Giant odd-parity magnetoresistance in a topological material / ferromagnet bilayer heterostructure

Magnetoresistance (MR) is usually an even function of magnetic field (B) as described by Onsager reciprocal relation. However, it was recently found that MR can be an odd function of B, called odd-parity MR (OMR), in some materials with broken time reversal symmetry (TRS). However, OMR magnitudes reported thus far were too small (< 1%) for realistic applications. In this study, we have discovered giant OMR as large as 2000% in a bilayer heterostructure consisting of topological Dirac semimetal α-Sn (~ 3 nm) / ferromagnetic semiconductor (In_1-x,Fe_x)Sb (x = 14%, T_C = 300 K) grown by molecular beam epitaxy.
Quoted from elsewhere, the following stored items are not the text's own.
(* ===== verification/NetSocket.v ===== *)
(** * Sockets: scatter/gather vectors, error classes, blocking transfers and file chunks of
      src/network/socket.cc and include/openswoole_socket.h

    The kernel is a list of answers to the coming calls.  An [IOVector] keeps the remaining
    buffers as pairs of an offset into the buffer and a length. *)

From S2P Require Import Prelude Protocol.

(** ** Error classes: [Socket::catch_error] *)

Definition EINTR : Z := 4.
Definition EIO : Z := 5.
Definition EBADF : Z := 9.
Definition EAGAIN : Z := 11.
Definition EFAULT : Z := 14.
Definition ENOENT : Z := 2.
Definition EINVAL : Z := 22.
Definition EPIPE : Z := 32.
Definition ENETDOWN : Z := 100.
Definition ENETUNREACH : Z := 101.
Definition ECONNABORTED : Z := 103.
Definition ECONNRESET : Z := 104.
Definition ENOTCONN : Z := 107.
Definition ETIMEDOUT : Z := 110.
Definition ECONNREFUSED : Z := 111.
Definition EHOSTDOWN : Z := 112.
Definition EHOSTUNREACH : Z := 113.
Definition ECANCELED : Z := 125.
Definition OSW_ERROR_SSL_BAD_CLIENT : Z := 1015.
Definition OSW_ERROR_SSL_RESET : Z := 1017.
Definition OSW_INVALID : Z := 6.

Definition catch_error (err : Z) : option Z :=
  if err =? EFAULT then None
  else if bool_decide (err ∈ [EBADF; ENOENT]) then Some OSW_INVALID
  else if bool_decide (err ∈ [ECONNRESET; ECONNABORTED; EPIPE; ENOTCONN; ETIMEDOUT; ECONNREFUSED;
      ENETDOWN; ENETUNREACH; EHOSTDOWN; EHOSTUNREACH; OSW_ERROR_SSL_BAD_CLIENT;
      OSW_ERROR_SSL_RESET]) then Some OSW_CLOSE
  else if bool_decide (err ∈ [EAGAIN; 0]) then Some OSW_WAIT
  else Some OSW_ERROR.

(** ** [struct IOVector] *)

Record iovec := MkIov { iov_base : Z; iov_len : Z }.

Record IOVector := MkIOVector {
  iov_iterator : list iovec; remain_count : Z; index : Z; offset_bytes : Z }.

(** The constructor, for buffers of the given lengths. *)
Definition make_iovector (lens : list Z) : IOVector :=
  MkIOVector (MkIov 0 <$> lens) (zlen lens) 0 0.

(** The body of the loop of [update_iterator] at the buffer [i], which ends the search. *)
Definition advance (v : IOVector) (i _offset_bytes len : Z) : option IOVector :=
  let whole := _offset_bytes =? len in
  let _index := if whole then i + 1 else i in
  let _offset_bytes := if whole then 0 else _offset_bytes in
  let remain := remain_count v - _index in
  let idx := index v + _index in
  let off := (if 0 <? i then 0 else offset_bytes v) + _offset_bytes in
  if remain =? 0 then Some (MkIOVector (iov_iterator v) remain idx off) else
  match drop (Z.to_nat _index) (iov_iterator v) with
  | x :: rest =>
    Some (MkIOVector (MkIov (iov_base x + _offset_bytes) (iov_len x - _offset_bytes) :: rest)
            remain idx off)
  | [] => None
  end.
(* ===== verification/CoSocket.v ===== *)
(** * Coroutine sockets: src/coroutine/socket.cc, include/openswoole_coroutine_socket.h

    An operation that would block suspends its coroutine until the reactor, a timer, a
    cancellation or a close from another coroutine resumes it.  [rx] and [tx] are what the
    coming [recv] and [send] calls of the kernel find, [wakes] what resumes the coroutine
    each time it waits.  An operation ends ([Done]), is still suspended when [wakes] is used
    up ([Waiting]), or commits a fault ([Fault]: an access outside a buffer, a fatal error).
    The build without TLS is modelled. *)

From S2P Require Import Prelude Pack SwString Protocol NetSocket.

(** What resumes a waiting coroutine: the event it waits for, an error event, the timer, a
    cancellation, [close] by another coroutine; [AddFailed] is a failed [add_event]. *)
Inductive wake :=
  | Event (hup : bool) | ErrorEvent | TimedOut | Cancelled | ClosedByOther | AddFailed (err : Z).

Record CoSocket := MkCo {
  rx : list recv_event; tx : list send_answer; wire : bytes; wakes : list wake;
  timer_ok : bool; event_hup : bool; errno : Z; errCode : Z; closed : bool; sock_fd : Z;
  connected : bool; shutdown_read : bool; shutdown_write : bool;
  read_co : option Z; write_co : option Z; zero_copy : bool;
  read_buffer : option String; write_buffer : bytes }.

Definition with_rx (s : CoSocket) (r : list recv_event) : CoSocket :=
  MkCo r (tx s) (wire s) (wakes s) (timer_ok s) (event_hup s) (errno s) (errCode s) (closed s)
    (sock_fd s) (connected s) (shutdown_read s) (shutdown_write s) (read_co s) (write_co s)
    (zero_copy s) (read_buffer s) (write_buffer s).
Definition with_tx (s : CoSocket) (t : list send_answer) (w : bytes) : CoSocket :=
  MkCo (rx s) t w (wakes s) (timer_ok s) (event_hup s) (errno s) (errCode s) (closed s)
    (sock_fd s) (connected s) (shutdown_read s) (shutdown_write s) (read_co s) (write_co s)
    (zero_copy s) (read_buffer s) (write_buffer s).
Definition with_wakes (s : CoSocket) (ws : list wake) (hup : bool) : CoSocket :=
  MkCo (rx s) (tx s) (wire s) ws (timer_ok s) hup (errno s) (errCode s) (closed s)
    (sock_fd s) (connected s) (shutdown_read s) (shutdown_write s) (read_co s) (write_co s)
    (zero_copy s) (read_buffer s) (write_buffer s).
Definition with_errors (s : CoSocket) (no code : Z) : CoSocket :=
  MkCo (rx s) (tx s) (wire s) (wakes s) (timer_ok s) (event_hup s) no code (closed s)
    (sock_fd s) (connected s) (shutdown_read s) (shutdown_write s) (read_co s) (write_co s)
    (zero_copy s) (read_buffer s) (write_buffer s).
Definition with_closed (s : CoSocket) (fd : Z) : CoSocket :=
  MkCo (rx s) (tx s) (wire s) (wakes s) (timer_ok s) (event_hup s) (errno s) (errCode s) true
    fd (connected s) (shutdown_read s) (shutdown_write s) (read_co s) (write_co s)
    (zero_copy s) (read_buffer s) (write_buffer s).
Definition with_shutdown (s : CoSocket) (c r w : bool) : CoSocket :=
  MkCo (rx s) (tx s) (wire s) (wakes s) (timer_ok s) (event_hup s) (errno s) (errCode s) (closed s)
    (sock_fd s) c r w (read_co s) (write_co s) (zero_copy s) (read_buffer s) (write_buffer s).
Definition with_buffers (s : CoSocket) (r : option String) (w : bytes) : CoSocket :=
  MkCo (rx s) (tx s) (wire s) (wakes s) (timer_ok s) (event_hup s) (errno s) (errCode s) (closed s)
    (sock_fd s) (connected s) (shutdown_read s) (shutdown_write s) (read_co s) (write_co s)
    (zero_copy s) r w.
The OMR reaches maximum when B is applied parallel to the current, excluding the contribution of Hall effects as a possible origin. When rotating the direction of B, angular dependence of the OMR is well explained by a model that takes into account a tilt term in the Weyl Hamiltonian induced by the TRS breaking [1]. This model is also consistent with our other findings such as TRS breaking indicated by the hysteresis in magnetoresistance, presence of linear-dispersion band components by Shubnikov-de Haas oscillations, and band structure predicted by our first-principles calculation. Our result will be promising for realistic applications of OMR to unidirectional magnetic sensors.

[1] A. Kundu, et al., New J. Phys. 22, 083081 (2020).